On Being Part of Star Trek Animation’s 50 Years Legacy

Captain Kirk stands next to a giant tribble perched in the captain's chair in 'More Tribbles, More Troubles'

"More Tribbles, More Troubles"

StarTrek.com

Closing out the conversation, Kelly notes, “It's an honor to be a part of the TAS legacy. I love that old cartoon. It's definitely for adults, and even though it's very rudimentary, that old cartoon, they were still able to do things the live-action shows couldn't; even though it was limited, and they held cells and stuff like that for acting, and they couldn't go too crazy.
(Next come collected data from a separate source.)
Lemma hex_value_digit n : n < 16 -> hex_value (hex_digit n) = Some n.
Proof.
  intros Hn. unfold hex_digit, hex_value.
  destruct (N.ltb_spec n 10).
  - assert ((48 <=? (48 + n)) && ((48 + n) <=? 57) = true) as ->.
    { apply andb_true_iff. split; apply N.leb_le; lia. }
    f_equal. lia.
  - assert ((48 <=? (87 + n)) && ((87 + n) <=? 57) = false) as ->.
    { apply andb_false_iff. right. apply N.leb_gt. lia. }
    assert ((65 <=? (87 + n)) && ((87 + n) <=? 70) = false) as ->.
    { apply andb_false_iff. right. apply N.leb_gt. lia. }
    assert ((97 <=? (87 + n)) && ((87 + n) <=? 102) = true) as ->.
    { apply andb_true_iff. split; apply N.leb_le; lia. }
    f_equal. lia.
Qed.

Lemma hex4_value_hex4 c :
  c < 65536 ->
  hex4_value (hex_digit (c / 4096 mod 16)) (hex_digit (c / 256 mod 16))
             (hex_digit (c / 16 mod 16)) (hex_digit (c mod 16)) = Some c.
Proof.
  intros Hc. unfold hex4_value.
  rewrite !hex_value_digit by (apply N.mod_lt; discriminate).
  f_equal.
  pose proof (N.div_mod c 16 ltac:(discriminate)).
  pose proof (N.div_mod (c / 16) 16 ltac:(discriminate)).
  pose proof (N.div_mod (c / 16 / 16) 16 ltac:(discriminate)).
  assert (c / 256 = c / 16 / 16) as E1
    by (rewrite N.Div0.div_div; reflexivity).
  assert (c / 4096 = c / 16 / 16 / 16) as E2
    by (rewrite !N.Div0.div_div; reflexivity).
  assert (c / 16 / 16 / 16 < 16) as Hhi.
  { rewrite <- E2. apply N.Div0.div_lt_upper_bound. exact Hc. }
  rewrite E1, E2. rewrite (N.mod_small (c / 16 / 16 / 16)) by exact Hhi.
  lia.
Qed.

Lemma parse_unicode_escape c r :
  c < 65536 ->
  parse_units (unicode_escape c ++ r) = prepend c (parse_units r).
Proof.
  intros Hc. unfold unicode_escape, hex4. simpl.
  now rewrite hex4_value_hex4.
Qed.

Lemma parse_plain c r :
  32 <= c -> c <> 34 -> c <> 92 ->
  parse_units (c :: r) = prepend c (parse_units r).
Proof.
  intros H32 H34 H92. simpl.
  apply N.eqb_neq in H34, H92. rewrite H34, H92.
  assert ((c <? 32) = false) as -> by (apply N.ltb_ge; exact H32).
  reflexivity.
Qed.

Lemma parse_quote_unit c r :
  parse_units (quote_unit c ++ r) = prepend c (parse_units r).
Proof.
  unfold quote_unit.
  destruct (N.eqb_spec c 8) as [->|]; [reflexivity|].
  destruct (N.eqb_spec c 9) as [->|]; [reflexivity|].
  destruct (N.eqb_spec c 10) as [->|]; [reflexivity|].
  destruct (N.eqb_spec c 12) as [->|]; [reflexivity|].
  destruct (N.eqb_spec c 13) as [->|]; [reflexivity|].
  destruct (N.eqb_spec c 34) as [->|]; [reflexivity|].
  destruct (N.eqb_spec c 92) as [->|]; [reflexivity|].
  destruct (N.ltb_spec c 32).
  - apply parse_unicode_escape. lia.
  - now apply parse_plain.
Qed.

Lemma parse_quote_units_aux (s : jsstring) :
  (forall r, parse_units (quote_units s ++ 34 :: r) = Some (s, r)) /\
  (forall c r, parse_units (quote_units (c :: s) ++ 34 :: r) = Some (c :: s, r)).
Proof.
  induction s as [|d s [IH1 IH2]].
  - split; [reflexivity|]. intros c r.
    change (quote_units [c]) with
      (if is_lead c then unicode_escape c
       else if is_trail c then unicode_escape c ++ []
       else quote_unit c ++ []).
    destruct (is_lead c) eqn:Hl.
    + unfold is_lead in Hl. apply andb_true_iff in Hl as [H1 H2].
      apply N.leb_le in H1, H2.
      rewrite parse_unicode_escape by lia. reflexivity.
    + destruct (is_trail c) eqn:Ht.
      * unfold is_trail in Ht. apply andb_true_iff in Ht as [H1 H2].
        apply N.leb_le in H1, H2.
        rewrite app_nil_r, parse_unicode_escape by lia. reflexivity.
      * rewrite app_nil_r, parse_quote_unit. reflexivity.
  - split; [exact (IH2 d)|]. intros c r.
    change (quote_units (c :: d :: s)) with
      (if is_lead c then
         if is_trail d then c :: d :: quote_units s
         else unicode_escape c ++ quote_units (d :: s)
       else if is_trail c then unicode_escape c ++ quote_units (d :: s)
       else quote_unit c ++ quote_units (d :: s)).
    destruct (is_lead c) eqn:Hl.
    + unfold is_lead in Hl. apply andb_true_iff in Hl as [H1 H2].
      apply N.leb_le in H1, H2.
      destruct (is_trail d) eqn:Ht.
      * unfold is_trail in Ht. apply andb_true_iff in Ht as [H3 H4].
        apply N.leb_le in H3, H4.
        rewrite <- !app_comm_cons.
        rewrite parse_plain by lia. rewrite parse_plain by lia.
        now rewrite IH1.
      * rewrite <- app_assoc, parse_unicode_escape by lia.
        now rewrite IH2.
    + destruct (is_trail c) eqn:Ht.
      * unfold is_trail in Ht. apply andb_true_iff in Ht as [H1 H2].
        apply N.leb_le in H1, H2.
        rewrite <- app_assoc, parse_unicode_escape by lia. now rewrite IH2.
      * rewrite <- app_assoc, parse_quote_unit. now rewrite IH2.
Qed.

Lemma parse_quote_units s r :
  parse_units (quote_units s ++ 34 :: r) = Some (s, r).
Proof. apply parse_quote_units_aux. Qed.

Lemma closes_cases r :
  closes r ->
  match r with
  | [] => True
  | c :: _ => is_digit c = false /\ is_ws c = false /\ c <> 46 /\
              c <> 101 /\ c <> 69
  end.
Proof.
  intros [-> | (c & t & -> & Hc)]; [exact I|].
  destruct Hc as [-> | [-> | ->]]; repeat split; discriminate.
Qed.

Lemma read_digits_units u r :
  match r with [] => True | c :: _ => is_digit c = false end ->
  read_digits (uint_units u ++ r) = (u, r).
Proof.
  intros Hr. induction u; simpl; try (rewrite IHu; reflexivity).
  destruct r as [|c t]; simpl; [reflexivity|]. now rewrite Hr.
Qed.

Lemma int_part_ok_unorm u : int_part_ok (Decimal.unorm u) = true.
Proof. induction u; simpl; auto. Qed.

Lemma to_uint_unorm n : N.to_uint n = Decimal.unorm (N.to_uint n).
Proof.
  rewrite <- DecimalN.Unsigned.to_of. now rewrite DecimalN.Unsigned.of_to.
Qed.

Lemma int_part_ok_to_uint n : int_part_ok (N.to_uint n) = true.
Proof. rewrite to_uint_unorm. apply int_part_ok_unorm. Qed.

Lemma nonempty_to_uint n : nonempty (N.to_uint n) = true.
Proof.
  pose proof (int_part_ok_to_uint n) as H.
  destruct (N.to_uint n); simpl in *; congruence.
Qed.

Lemma uint_units_head u :
  nonempty u = true ->
  exists c t, uint_units u = c :: t /\ is_digit c = true.
Proof. destruct u; simpl; intros H; try discriminate; eauto. Qed.

Lemma digit_not c :
  is_digit c = true ->
  c <> 45 /\ c <> 43 /\ c <> 123 /\ c <> 91 /\ c <> 34 /\ c <> 116 /\
  c <> 102 /\ c <> 110 /\ is_ws c = false.
Proof.
  unfold is_digit, is_ws. intros H. apply andb_true_iff in H as [H1 H2].
  apply N.leb_le in H1, H2.
  repeat split; try lia.
  repeat (apply orb_false_iff; split); apply N.eqb_neq; lia.
Qed.
(** * Cotisations dashboard (app.py): filter, aggregations and arrears

    A shallow embedding of the data pipeline of [app.py]: the table read
    from the spreadsheet, the sidebar filter [df_filtre], the key
    indicators, the late-payment loop [retards] with its tally
    [retards_df], the group-by totals and the member-by-month pivot.

    Modelling choices.
    - A row of the spreadsheet is a record with the four columns [NOM],
      [ANNEE], [MOIS], [MONTANT]; a DataFrame is the list of its rows in
      index order.
    - The [MONTANT] column is an integer column: every amount cell of
      the spreadsheet holds a whole number (FCFA), which [read_excel]
      stores with dtype int64.  Its amounts are integers of the int64
      range ([int64_column]) and pandas adds them in int64 arithmetic,
      modulo 2^64 ([int64.add]).  A spreadsheet with a blank or a
      fractional amount is read as a float64 column; such tables are not
      represented here.  The missing value NaN thus only arises where a
      pandas operation creates it ([reindex]); it is modelled there by
      [None].
    - Strings are byte strings; month names are the UTF-8 bytes of the
      source literals.  Python compares strings by code point, which is
      the byte order of their UTF-8 encodings, i.e. [String.le].
    - A raised exception (the [KeyError] of [mois_map[...]]) aborts the
      pass: fallible code returns [option], [None] being the exception.
    - [datetime.date.today()] is an input of the pass.
    - The Streamlit and Plotly calls only display the values computed
      here; they are outside the model. *)

From stdpp Require Import gmap strings list sorting.

Local Open Scope string_scope.
Local Open Scope Z_scope.

(** ** Data model *)

Record row : Type := Row {
  NOM : string;
  ANNEE : Z;
  MOIS : string;
  MONTANT : Z
}.

Global Instance row_eq_dec : EqDecision row.
Proof. solve_decision. Defined.

Abbreviation DataFrame := (list row).

Record date : Type := Date { year : Z; month : Z; day : Z }.

(** The MONTANT column has dtype int64: every amount is an integer of
    the int64 range. *)
Definition int64_column (df : DataFrame) : Prop :=
  Forall (λ r, - 2 ^ 63 ≤ MONTANT r < 2 ^ 63) df.

(** ** int64 arithmetic *)

Module int64.

(** The int64 value of an integer: its representative modulo 2^64 in
    [-2^63, 2^63). *)
Definition wrap (z : Z) : Z := (z + 2 ^ 63) mod 2 ^ 64 - 2 ^ 63.

(** Addition of two int64 values, which wraps around on overflow. *)
Definition add (x y : Z) : Z := wrap (x + y).

End int64.

(** ** The pandas operations the script calls *)

Module pd.

(** [Series.isin(values)]: the boolean mask of the entries found in
    [values]. *)
Definition isin {A} `{EqDecision A} (col : list A) (values : list A) : list bool :=
  (λ x, bool_decide (x ∈ values)) <$> col.

(** [mask1 & mask2] on two masks of the same frame. *)
Definition and_mask (m1 m2 : list bool) : list bool := zip_with andb m1 m2.

(** [df[mask]]: the rows whose mask entry is [True], in index order.  The
    masks of the script are computed from the frame they index, so both
    lists have the same length. *)
Fixpoint getitem {A} (df : list A) (mask : list bool) : list A :=
  match df, mask with
  | r :: df', b :: mask' =>
      if b then r :: getitem df' mask' else getitem df' mask'
  | _, _ => []
  end.

(** [Series.sum()] on an int64 series: the entries are added one after
    the other in int64 arithmetic; the sum of an empty series is 0. *)
Definition sum (s : list Z) : Z := fold_left int64.add s 0.

(** [mask.sum()]: the number of [True] entries. *)
Definition count_true (m : list bool) : nat :=
  sum_list_with (λ b : bool, if b then 1%nat else 0%nat) m.

(** [Series.unique()] keeps one occurrence of each value; [sorted(...)]
    and the sorted group keys of [groupby] order them. *)
Definition unique {A} `{EqDecision A} (col : list A) : list A := remove_dups col.

Definition sorted_unique {A} `{EqDecision A} (R : relation A) `{RelDecision A A R}
    (col : list A) : list A :=
  merge_sort R (unique col).

(** [Series.nunique()]. *)
Definition nunique {A} `{EqDecision A} (col : list A) : nat := length (unique col).

(** Label lookup in a series given as (label, value) pairs with unique
    labels. *)
Fixpoint loc {K V} `{EqDecision K} (s : list (K * V)) (k : K) : option V :=
  match s with
  | [] => None
  | (k', v) :: s' => if decide (k' = k) then Some v else loc s' k
  end.

(** [df.groupby(key)["MONTANT"].sum()]: one entry per key present, keys
    ascending, each with the sum of the amounts of its rows. *)
Definition groupby_sum {K} `{EqDecision K} (R : relation K) `{RelDecision K K R}
    (key : row → K) (df : DataFrame) : list (K * Z) :=
  (λ k, (k, sum (MONTANT <$> filter (λ r, key r = k) df)))
    <$> sorted_unique R (key <$> df).

(** [Series.reindex(labels)] without [fill_value]: one entry per label, in
    the order of [labels]; a label missing from the series gets NaN
    ([None]); entries of the series under other labels are dropped. *)
Definition reindex {K} `{EqDecision K} (s : list (K * Z)) (labels : list K)
    : list (K * option Z) :=
  (λ l, (l, loc s l)) <$> labels.

(** The order of [DataFrame.value_counts()]: most frequent first. *)
Definition count_ge (a b : string * nat) : Prop := (b.2 ≤ a.2)%nat.

Global Instance count_ge_dec : RelDecision count_ge.
Proof. intros a b. unfold count_ge. apply _. Defined.

(** The distinct values of a column in the order of their first
    appearance (the group keys of [groupby(..., sort=False)]). *)
Fixpoint appearance {A} `{EqDecision A} (col : list A) : list A :=
  match col with
  | [] => []
  | x :: col' => x :: filter (λ y, y ≠ x) (appearance col')
  end.

(** [sort_values(ascending=False)] on the counts: a stable sort, entries
    with equal counts keep their relative order. *)
Fixpoint insert_desc (e : string * nat) (t : list (string * nat)) : list (string * nat) :=
  match t with
  | [] => [e]
  | e' :: t' => if decide (count_ge e e') then e :: e' :: t' else e' :: insert_desc e t'
  end.

Fixpoint sort_desc (t : list (string * nat)) : list (string * nat) :=
  match t with
  | [] => []
  | e :: t' => insert_desc e (sort_desc t')
  end.

(** [pd.DataFrame(col, columns=["NOM"]).value_counts()]: the number of
    rows of each distinct value, sorted by decreasing count; values with
    the same count stay in the order of their first appearance. *)
Definition value_counts (col : list string) : list (string * nat) :=
  sort_desc ((λ k, (k, length (filter (λ x, x = k) col))) <$> appearance col).

(** The order of the two-level group keys (member, month). *)
Definition pair_le (a b : string * string) : Prop :=
  (a.1 ≠ b.1 ∧ String.le a.1 b.1) ∨ (a.1 = b.1 ∧ String.le a.2 b.2).

Global Instance pair_le_dec : RelDecision pair_le.
Proof. intros a b. unfold pair_le. apply _. Defined.

(** A two-dimensional table: row labels, column labels, and one list of
    cells per row label. *)
Record Table : Type := MkTable {
  index : list string;
  columns : list string;
  values : list (list Z)
}.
But that old show, it's a pretty awesome concept to know that they tried to make those scripts that didn't make it to the live-action world and made animated versions of them. That's awesome. I would love to continue doing that. If we can make more Star Trek shows and continue making Lower Decks, that would be a dream.”

“Seven and a movie,” pitches Kelly. “Let's keep asking for seven and a movie. Let's get the TNG sprawl. Let's get that going!”